Becoming a writer
When I was three, I wanted to grow up to be a princess, a ballerina, or an ice-skater - in no particular order. Yes, any of those destinies would have done nicely. Too bad there were no eligible princes around to marry. And things began to look grim when my mother refused to enrol me in ballet. When I kept falling on my butt at the skating rink, I knew I had to come up with another career path.
My grade-six class had a suggestion for me - but not one I particularly liked. When my eleven year old peers voted me “most likely to become the next Margaret Laurence” I laughed and quickly dismissed the idea. Me, a writer? No way! My father had written several books by that time and they all knew it. It was clearly the only reason they’d pushed that title on me.
As the years passed, I cringed whenever anyone asked me “what I wanted to be when I grew up” and tried to think up a good answer. For a while, I considered becoming an anthropologist so I could travel to exotic corners of the earth and study remote societies. That is, until my first year of university when I received a D in Anthro 101 and promptly dropped that dream.
After that, I shifted my thoughts to the notion of some kind of career using all the French I’d been immersed in since kindergarten. But although my spoken French was great, my written French was atrocious. Every essay came back slashed up in red pen. Another dream bit the dust.

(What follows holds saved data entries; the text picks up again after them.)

Lemma close_is_idempotent_witness :
  readyState initial = 0
  /\ shutdownFrom (unreachable envProduction) [CloseDatabase] initial = (Done tt, initial)
  /\ timers connected = []
  /\ exited connected = None
  /\ fst (connectionCloseResult (unreachable envProduction)) = None
  /\ run (unreachable envProduction) 1
         (snd (shutdownFrom (unreachable envProduction)
                 [CloseDatabase; CloseDatabase] connected))
     = run (unreachable envProduction) 1
           (snd (shutdownFrom (unreachable envProduction) [CloseDatabase] connected)).
Proof.
  split; [reflexivity |]. split.
  - destruct (close_is_idempotent (unreachable envProduction) initial) as [H _].
    destruct (H eq_refl) as [H1 _]. exact H1.
  - split; [reflexivity |]. split; [reflexivity |]. split; [reflexivity |].
    destruct (close_is_idempotent (unreachable envProduction) connected) as [_ H].
    destruct (H eq_refl eq_refl eq_refl) as [H1 _]. exact H1.
Defined.

(** C9 fails on the variant of the error handler: in production it sends
    the message of an internal error to the client, where the handler that
    looks at the environment sends the fixed string. *)
Theorem error_handler_variant_leaks_message_in_production :
  isProduction envProduction = true
  /\ errorHandlerVariant driverError =
     mkResponse 500 (Js.Obj [ ("success", Js.Bool false);
                              ("error", Js.Str "connect ECONNREFUSED 10.0.0.5:27017") ])
  /\ errorHandler envProduction driverError =
     mkResponse 500 (Js.Obj [ ("success", Js.Bool false);
                              ("error", Js.Str "Internal Server Error") ]).
Proof.
  repeat split.
Qed.

(* ================================================================= *)
(** * Further properties of the HTTP surface *)

Lemma splitOn_not_nil (sep : ascii) (s : string) : splitOn sep s <> [].
Proof.
  destruct s as [| c rest]; simpl; [discriminate |].
  destruct (Ascii.eqb c sep); [discriminate |].
  destruct (splitOn sep rest); discriminate.
Qed.

(** Joining the pieces with the separator gives the string back. *)
Lemma concat_splitOn (sep : ascii) (s : string) :
  String.concat (String sep "") (splitOn sep s) = s.
Proof.
  induction s as [| c rest IH]; [reflexivity |].
  simpl. destruct (Ascii.eqb_spec c sep) as [-> | Hne].
  - pose proof (splitOn_not_nil sep rest) as Hn.
    destruct (splitOn sep rest) as [| p ps]; [contradiction |].
    change (String.concat (String sep "") ("" :: p :: ps))
      with (String sep (String.concat (String sep "") (p :: ps))).
    now rewrite IH.
  - pose proof (splitOn_not_nil sep rest) as Hn.
    destruct (splitOn sep rest) as [| p ps]; [contradiction |].
    destruct ps as [| q qs].
    + simpl in *. now rewrite IH.
    + change (String.concat (String sep "") (String c p :: q :: qs))
        with (String c (String.concat (String sep "") (p :: q :: qs))).
      now rewrite IH.
Qed.

Lemma splitOn_length (sep : ascii) (s : string) :
  List.length (splitOn sep s) = S (countChar sep s).
Proof.
  induction s as [| c rest IH]; [reflexivity |].
  simpl. destruct (Ascii.eqb c sep).
  - simpl. now rewrite IH.
  - pose proof (splitOn_not_nil sep rest) as Hn.
    destruct (splitOn sep rest) as [| p ps]; [contradiction |].
    simpl in *. exact IH.
Qed.

Lemma splitOn_pieces (sep : ascii) (s : string) :
  Forall (fun p => hasChar sep p = false) (splitOn sep s).
Proof.
  induction s as [| c rest IH]; simpl.
  - repeat constructor.
  - destruct (Ascii.eqb c sep) eqn:E.
    + constructor; [reflexivity | exact IH].
    + destruct (splitOn sep rest) as [| p ps].
      * constructor; [simpl; now rewrite E | constructor].
      * inversion IH as [| ? ? Hp Hps]; subst.
        constructor; [simpl; now rewrite E, Hp | exact Hps].
Qed.

(** X1. In production the origins allowed by CORS are exactly the
    comma-separated pieces of CLIENT_URL (joined with commas they give
    CLIENT_URL back, none of them contains a comma, there is one more
    piece than commas), and none at all when CLIENT_URL is unset. Outside
    production the origin is CLIENT_URL, and the wildcard when CLIENT_URL
    is unset or empty. *)
Theorem cors_origins_are_the_pieces_of_client_url (e : ProcessEnv) :
  (isProduction e = true ->
     exists l,
       corsOrigin e = OriginList l
       /\ (CLIENT_URL e = None -> l = [])
       /\ (forall s, CLIENT_URL e = Some s ->
             String.concat "," l = s
             /\ List.length l = S (countChar "," s)
             /\ Forall (fun p => hasChar "," p = false) l))
  /\ (isProduction e = false ->
      exists o,
        corsOrigin e = OriginString o
        /\ o <> ""
        /\ (CLIENT_URL e = Some o
            \/ (o = "*" /\ (CLIENT_URL e = None \/ CLIENT_URL e = Some "")))).
Proof.
  unfold corsOrigin. split; intros Hp; rewrite Hp.
  - destruct (CLIENT_URL e) as [s |].
    + exists (splitOn "," s). split; [reflexivity |]. split; [discriminate |].
      intros s' E. injection E as <-.
      split; [apply concat_splitOn |].
      split; [apply splitOn_length | apply splitOn_pieces].
    + exists []. split; [reflexivity |]. split; [reflexivity | discriminate].
  - unfold Js.orElse. destruct (CLIENT_URL e) as [s |].
    + destruct (String.eqb_spec s "") as [-> | Hne].
      * exists "*". split; [reflexivity |]. split; [discriminate |]. right. auto.
      * exists s. split; [reflexivity |]. split; [exact Hne |]. left. reflexivity.
    + exists "*". split; [reflexivity |]. split; [discriminate |]. right. auto.
Qed.

Section MoreSurface.

Variable penv : ProcessEnv.
Variable rt : Runtime.
Variable verifyToken : string -> option string.
Variable authRoutes : Handler.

English Literature became my major by default and I quickly fell head over heels in love with Shakespeare, the Romantics and poetry of any kind. With reading lists longer than my arm and essay assignments coming out my ears, it was at this time that I really began to hone my writing skills. Every year at exam time, my science geek roommates laughed at me. You call that studying? they’d scoff, as I lay curled up in bed with a 19th century romance. But it’s Mary Shelley, I’d reply as they donned their lab glasses and plodded back to their textbooks and experiments. I knew they were secretly envious.

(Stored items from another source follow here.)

(** * Sentimeter crawler: a shallow embedding of the crawling pipeline

    The development follows the crawler sources:
    - [deduplicator.ts]  content fingerprints            (module [Deduplicator])
    - [fetcher.ts]       retrying fetcher, rate limiter  (module [Fetcher])
    - [parser.ts]        link and article extraction     (module [Parser])
    - [orchestrator.ts]  the crawl orchestrator          (modules [Crawler], [Async])

    JavaScript strings are sequences of UTF-16 code units; numbers that
    the code uses as integers (milliseconds, counters, status codes) are
    integers here.  Platform services the sources call but do not define
    (the case mapping of strings, the DOM library, the URL class, the
    database, the network, the timers and the clock) are interfaces or
    oracles; everything the repository itself defines is translated
    function by function.

    The orchestrator is read twice.  Module [Crawler] follows one call of
    [crawlPortal] from its start to its end.  Module [Async] follows the
    calls that [Promise.all] runs together: each is suspended at every
    [await] and goes on, in an order the platform chooses, from the state
    the other calls have left.  A call that runs alone computes the same in
    both readings. *)

From Stdlib Require Import ZArith NArith List Bool Lia Sorted.
From Stdlib Require Import Strings.String Strings.Ascii.
From Stdlib Require Import DecimalPos DecimalN.
From stdpp Require Import base option list numbers gmap.

Import ListNotations.
Local Open Scope N_scope.

(* ===================================================================== *)
(** ** JavaScript strings *)
(* ===================================================================== *)

Module JS.

(** A string is the list of its UTF-16 code units. *)
Abbreviation jsstring := (list N).

(** Literals are written as Rocq strings of ASCII characters. *)
Fixpoint lit (s : string) : jsstring :=
  match s with
  | EmptyString => []
  | String a r => N_of_ascii a :: lit r
  end.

After graduating from university, I worked with my father for a while in the financial industry. But I figured out pretty quickly that working with money and mutual funds was not for me. So in my mid-twenties, I sat down and tried to figure out my next move. Now that I was finally grown-up, what did I want to be? The answer came almost immediately. And in the end, there was really only one choice. I had to write. And so I did. And, after years of practice and learning and fine-tuning my ‘voice’, here I am.
Wow! In hindsight, my eleven year old classmates were way smarter and far more intuitive than I’d given them credit for.
But then, kids usually are…aren’t they?